#### Exercise description:
Among the lines below, list those containing the string "instructions".

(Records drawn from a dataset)
Lemma sessions_finish ul s l new spawned ul' :
  sessions_ok ul (UFinish s :: l) → finishSession s ul = (new, spawned, ul') →
  sessions_ok ul' ((new ++ mjoin spawned) ++ l).
Proof.
  intros Hok He. destruct (finishing_once _ _ _ Hok) as (x0 & Hx0 & Hd0). destruct Hok as [Ht Ho Hk Hop Hr].
  unfold finishSession, session_of in He. rewrite Hx0, Hd0 in He. injection He as <- <- <-. split; simpl.
  - intros k r Hr'. destruct (Ht k r Hr') as (x & Hx & <-). destruct (decide (r = s)) as [->|].
    + exists (finish x). by rewrite list_lookup_alter_eq, Hx.
    + exists x. by rewrite list_lookup_alter_ne.
  - intros k x Hx. destruct (decide (k = s)) as [->|].
    + rewrite list_lookup_alter_eq, Hx0 in Hx. injection Hx as <-. specialize (Ho s x0 Hx0).
      rewrite count_cons in *. simpl in *. rewrite bool_decide_eq_true_2 in Ho by done. rewrite Hd0 in Ho. simpl in Ho.
      unfold in_table in *. simpl. lia.
    + rewrite list_lookup_alter_ne in Hx by done. specialize (Ho k x Hx). rewrite count_cons in *. simpl in *.
      by rewrite bool_decide_eq_false_2 in Ho by done.
  - intros k [?|?]%elem_of_cons; [done|]. rewrite length_alter. apply Hk. by right.
  - intros d. rewrite list_lookup_insert_Some. intros [(_ & ? & _)|[Hne Hd]]; [done|].
    destruct (Hop d Hd) as [(k & m & [?|?]%elem_of_cons)|(k & x & Hx & Hc & Hdx)]; [done| |].
    + left. exists k, m. by right.
    + right. exists k, x. rewrite list_lookup_alter_ne; [done|]. intros ->. congruence.
  - intros k r Hr'. destruct (Hr k r Hr') as [H|[H|H]]; apply elem_of_cons in H as [E|H]; try done;
      [left|right; left|right; right]; by right.
Qed.

Lemma adds_none_close keys : adds_none (UCloseSession <$> keys).
Proof. induction keys; by constructor. Qed.

(** The instructions that concern no session of the table. *)
Lemma sessions_still i a ul l new spawned ul' :
  is_carrier i = false → (∀ key n, i ≠ UOpen key n) → sessions_ok ul (i :: l) → uexec i a ul = Some (new, spawned, ul') →
  sessions_ok ul' ((new ++ mjoin spawned) ++ l).
Proof.
  intros Hi Hne Hok He.
  assert (ul_sessions ul' = ul_sessions ul ∧ same_made ul ul' ∧ ul_conns ul' = ul_conns ul ∧ adds_none (new ++ mjoin spawned))
    as (? & ? & ? & ?).
  { destruct i; try done; cbn [uexec] in He.
    - unfold getSession_udp in He. destruct (ul_sessions ul !! key); [|destruct (_ && _)]; injection He as <- <- <-;
        split_and!; try done; try (by repeat constructor). apply touch_same.
    - by destruct (Hne key n).
    - injection He as <- <- <-. split_and!; done || by repeat constructor.
    - unfold writeDatagram, session_of in He. destruct (ul_made ul !! s); [|done]. destruct (ua_choice a); try done.
      + injection He as <- <- <-. split_and!; done || by repeat constructor.
      + case_bool_decide; [|done]. injection He as <- <- <-. split_and!; done || by repeat constructor.
    - injection He as <- <- <-. split_and!; done || by repeat constructor.
    - unfold readLoop in He. destruct (ua_choice a); try done; [destruct (ul_done ul)|destruct (ul_socket ul); [|done]];
        injection He as <- <- <-; split_and!; done || by repeat constructor.
    - unfold cleanupLoop in He. destruct (ua_choice a); try done; [destruct (ul_done ul); [|done]|];
        injection He as <- <- <-; split_and!; done || by repeat constructor.
    - injection He as <- <- <-. split_and!; try done. rewrite app_nil_r. apply adds_none_close.
    - injection He as <- <- <-. split_and!; done || by repeat constructor.
    - injection He as <- <- <-. split_and!; done || by repeat constructor.
    - injection He as <- <- <-. split_and!; done || by repeat constructor.
    - injection He as <- <- <-. split_and!; try done. rewrite app_nil_r. apply adds_none_close.
    - destruct (ul_wg ul =? 0)%nat; [|done]. injection He as <- <- <-. split_and!; done || by repeat constructor.
    - injection He as <- <- <-. split_and!; done || by repeat constructor. }
  apply (sessions_frame ul ul' [i] _ l); try done; (constructor; [|constructor]); [by rewrite Hi|by destruct i].
Qed.

Lemma sessions_preserved : upreserved sessions_ok.
Proof.
  split.
  - intros ul l l'. apply sessions_perm.
  - intros ul l _ H. apply (sessions_frame ul _ [] stop_thread l); done || by repeat constructor.
  - intros ul l H. apply (sessions_frame ul _ [] [] l); done || by repeat constructor.
  - intros i a ul l new spawned ul' Hok He. destruct (is_carrier i) eqn:Hi.
    + destruct i; try discriminate Hi; cbn [uexec] in He.
      * injection He as He. by eapply sessions_insert.
      * injection He as <- <- <-. eapply (sessions_reader ul _ s); try done; [by left|by repeat constructor|left; by left].
      * unfold udpSessionReadLoop, session_of in He. destruct (ul_made ul !! s) as [x|] eqn:Hx; [|done].
        assert (∀ new ul', new = [URead s] ∨ new = [UCloseSession (us_key x)] → ul_sessions ul' = ul_sessions ul →
          same_made ul ul' → ul_conns ul' = ul_conns ul → sessions_ok ul' ((new ++ []) ++ l)) as Hnext.
        { intros new' ul'' Hnew ? ? ?. eapply (sessions_reader ul _ s); try done; [by right| |].
          - destruct Hnew as [-> | ->]; by repeat constructor.
          - destruct Hnew as [-> | ->]; [left; by left|right]. exists x. split; [done|by left]. }
        destruct (ua_choice a); try done; [injection He as <- <- <-; apply Hnext; auto; done|].
        destruct (readUDPMessage msg) as [msg'|]; [|injection He as <- <- <-; apply Hnext; auto; done].
        destruct (negb _); [injection He as <- <- <-; apply Hnext; auto; done|].
        destruct (um_Payload msg'); injection He as <- <- <-; apply Hnext; auto; try done.
        by apply (touch_same _ _ (with_ucollector _ ul)).
      * injection He as He. by eapply sessions_close.
      * injection He as He. by eapply sessions_finish.
    + assert ((∃ key n, i = UOpen key n) ∨ ∀ key n, i ≠ UOpen key n) as [(key & n & ->)|Hne].
      { destruct i; (by right) || (left; by eexists _, _). }
      * cbn [uexec] in He. unfold openSession in He. destruct (ua_choice a); try done; injection He as <- <- <-.
        -- apply (sessions_frame ul _ [UOpen key n] [] l); done || by repeat constructor.
        -- by apply sessions_open.
      * by eapply sessions_still.
Qed.

Lemma sessions_reachable now spec c s : udp_reachable now spec c s → sessions_ok (uv_listener s) (uinstrs s).
Proof.
  apply (udp_preserved sessions_ok); [apply sessions_preserved|]. split; simpl; try done.
  - intros s'. rewrite !elem_of_cons, elem_of_nil. naive_solver.
Qed.

(** ** The counts *)

(** The connection gauge of a tunnel. *)
Definition gauge_of (id : string) (c : Collector) : Z := default 0 (conns <$> view c !! TrimSpace id).

Lemma gauge_bound now id f g c :
  collector_wf c → (∀ k, conns (f k) = g (conns k)) →
  collector_wf (bound now id (λ h, update h f) c) ∧ gauge_of id (bound now id (λ h, update h f) c) = g (gauge_of id c).
Proof.
  intros Hwf Hf. destruct (bound_refines now id f c Hwf) as [Hw Hv]. split; [done|].
  unfold gauge_of. rewrite Hv. unfold spec_modify. rewrite lookup_insert_eq. simpl. rewrite Hf. f_equal.
  by destruct (view c !! TrimSpace id).
Qed.
Lemma gauge_traffic now id n c :
  collector_wf c →
  (collector_wf (AddUpload now id n c) ∧ gauge_of id (AddUpload now id n c) = gauge_of id c) ∧
  (collector_wf (AddDownload now id n c) ∧ gauge_of id (AddDownload now id n c) = gauge_of id c).
Proof.
  intros Hwf. unfold AddUpload, AddDownload, addUpload, addDownload. destruct (n <=? 0); [done|].
  split; by apply (gauge_bound now id _ (λ z, z)).
Qed.

Definition is_done (i : UInstr) : bool := match i with UDone => true | _ => false end.
Definition is_reset (i : UInstr) : bool := match i with UReset => true | _ => false end.
(** What an instruction still owes the gauge. *)
Definition weight (i : UInstr) : Z := match i with UFinish _ | UUncount => 1 | UCount _ => -1 | _ => 0 end.
Definition weigh (l : list UInstr) : Z := foldr (λ i z, weight i + z) 0 l.
Lemma weigh_app l1 l2 : weigh (l1 ++ l2) = weigh l1 + weigh l2.
Proof. induction l1 as [|i l1 IH]; simpl; [done|]. rewrite IH. lia. Qed.
Lemma weigh_perm l l' : l ≡ₚ l' → weigh l = weigh l'.
Proof. induction 1; simpl; lia. Qed.
Lemma weigh_zero l : Forall (λ i, weight i = 0) l → weigh l = 0.
Proof. induction 1; simpl; lia. Qed.

Record counts_ok (g0 : Z) (ul : udpRemoteListener) (l : list UInstr) : Prop := {
  co_wg : ul_wg ul = count_of is_done l;
  co_reset : (count_of is_reset l + Nat.b2n (ul_registered ul) ≤ 1)%nat;
  co_wf : collector_wf (ul_collector ul);
  co_gauge : ul_registered ul = true ∨ UReset ∈ l →
    gauge_of (u_id ul) (ul_collector ul) = wrap64 (g0 + Z.of_nat (size (ul_sessions ul)) + weigh l);
}.

(** A step keeps the counts when what it does to the gauge, the table and the
    wait group is what its instructions owe. *)
Lemma counts_step g0 ul ul' i new l :
  counts_ok g0 ul (i :: l) → i ≠ UReset → i ≠ UDone → Forall (λ j, is_reset j = false) new →
  ul_registered ul' = ul_registered ul → u_id ul' = u_id ul → (ul_wg ul' = ul_wg ul + count_of is_done new)%nat →
  (collector_wf (ul_collector ul) → collector_wf (ul_collector ul') ∧ ∃ d,
     (∀ z, gauge_of (u_id ul) (ul_collector ul) = wrap64 z → gauge_of (u_id ul) (ul_collector ul') = wrap64 (z + d)) ∧
     d = Z.of_nat (size (ul_sessions ul')) + weigh new - (Z.of_nat (size (ul_sessions ul)) + weight i)) →
  counts_ok g0 ul' (new ++ l).
Proof.
  intros [Hw Hr Hwf Hg] Hi1 Hi2 Hnew Hreg Hid Hwg Hc. destruct (Hc Hwf) as (Hwf' & d & Hgd & Hd).
  rewrite count_cons in Hw, Hr. assert (is_reset i = false ∧ is_done i = false) as [E1 E2] by (by destruct i).
  rewrite E2 in Hw. rewrite E1 in Hr. split.
  - rewrite count_app. lia.
  - rewrite count_app, (count_zero _ new), Hreg by done. exact Hr.
  - done.
  - rewrite Hreg, Hid. intros Hor. rewrite (Hgd (g0 + Z.of_nat (size (ul_sessions ul)) + weigh (i :: l))).
    + rewrite weigh_app. change (weigh (i :: l)) with (weight i + weigh l). f_equal. lia.
    + apply Hg. destruct Hor as [?|[Hin|?]%elem_of_app]; [by left| |right; by right].
      rewrite Forall_forall in Hnew. by apply Hnew in Hin.
Qed.

Lemma weigh_keys keys : weigh (UCloseSession <$> keys) = 0.
Proof. apply weigh_zero. induction keys; by constructor. Qed.
Lemma counts_keys keys : count_of is_done (UCloseSession <$> keys) = 0%nat.
Proof. apply count_zero. induction keys; by constructor. Qed.
Lemma reset_keys keys : Forall (λ j, is_reset j = false) (UCloseSession <$> keys).
Proof. induction keys; by constructor. Qed.

(** A step that does not touch the gauge. *)
Lemma counts_quiet g0 ul ul' i new l :
  counts_ok g0 ul (i :: l) → i ≠ UReset → i ≠ UDone → Forall (λ j, is_reset j = false) new →
  ul_registered ul' = ul_registered ul → u_id ul' = u_id ul → (ul_wg ul' = ul_wg ul + count_of is_done new)%nat →
  (collector_wf (ul_collector ul) → collector_wf (ul_collector ul') ∧
     gauge_of (u_id ul) (ul_collector ul') = gauge_of (u_id ul) (ul_collector ul)) →
  Z.of_nat (size (ul_sessions ul')) + weigh new = Z.of_nat (size (ul_sessions ul)) + weight i → counts_ok g0 ul' (new ++ l).
Proof.
  intros ? ? ? ? ? ? ? Hc ?. apply (counts_step g0 ul ul' i); try done. intros Hwf. destruct (Hc Hwf) as [? Heq].
  split; [done|]. exists 0. split; [|lia]. intros z Hz. by rewrite Heq, Z.add_0_r.
Qed.

Ltac quiet ul i := apply (counts_quiet _ ul _ i); [done|done|done|..];
  unfold go; rewrite ?app_nil_r, ?counts_keys, ?weigh_keys; try apply reset_keys; unfold count_of; simpl; try done; try lia; try by repeat constructor.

#### Expected answer:
(** The instructions that concern no session of the table. *)
    wait group is what its instructions owe. *)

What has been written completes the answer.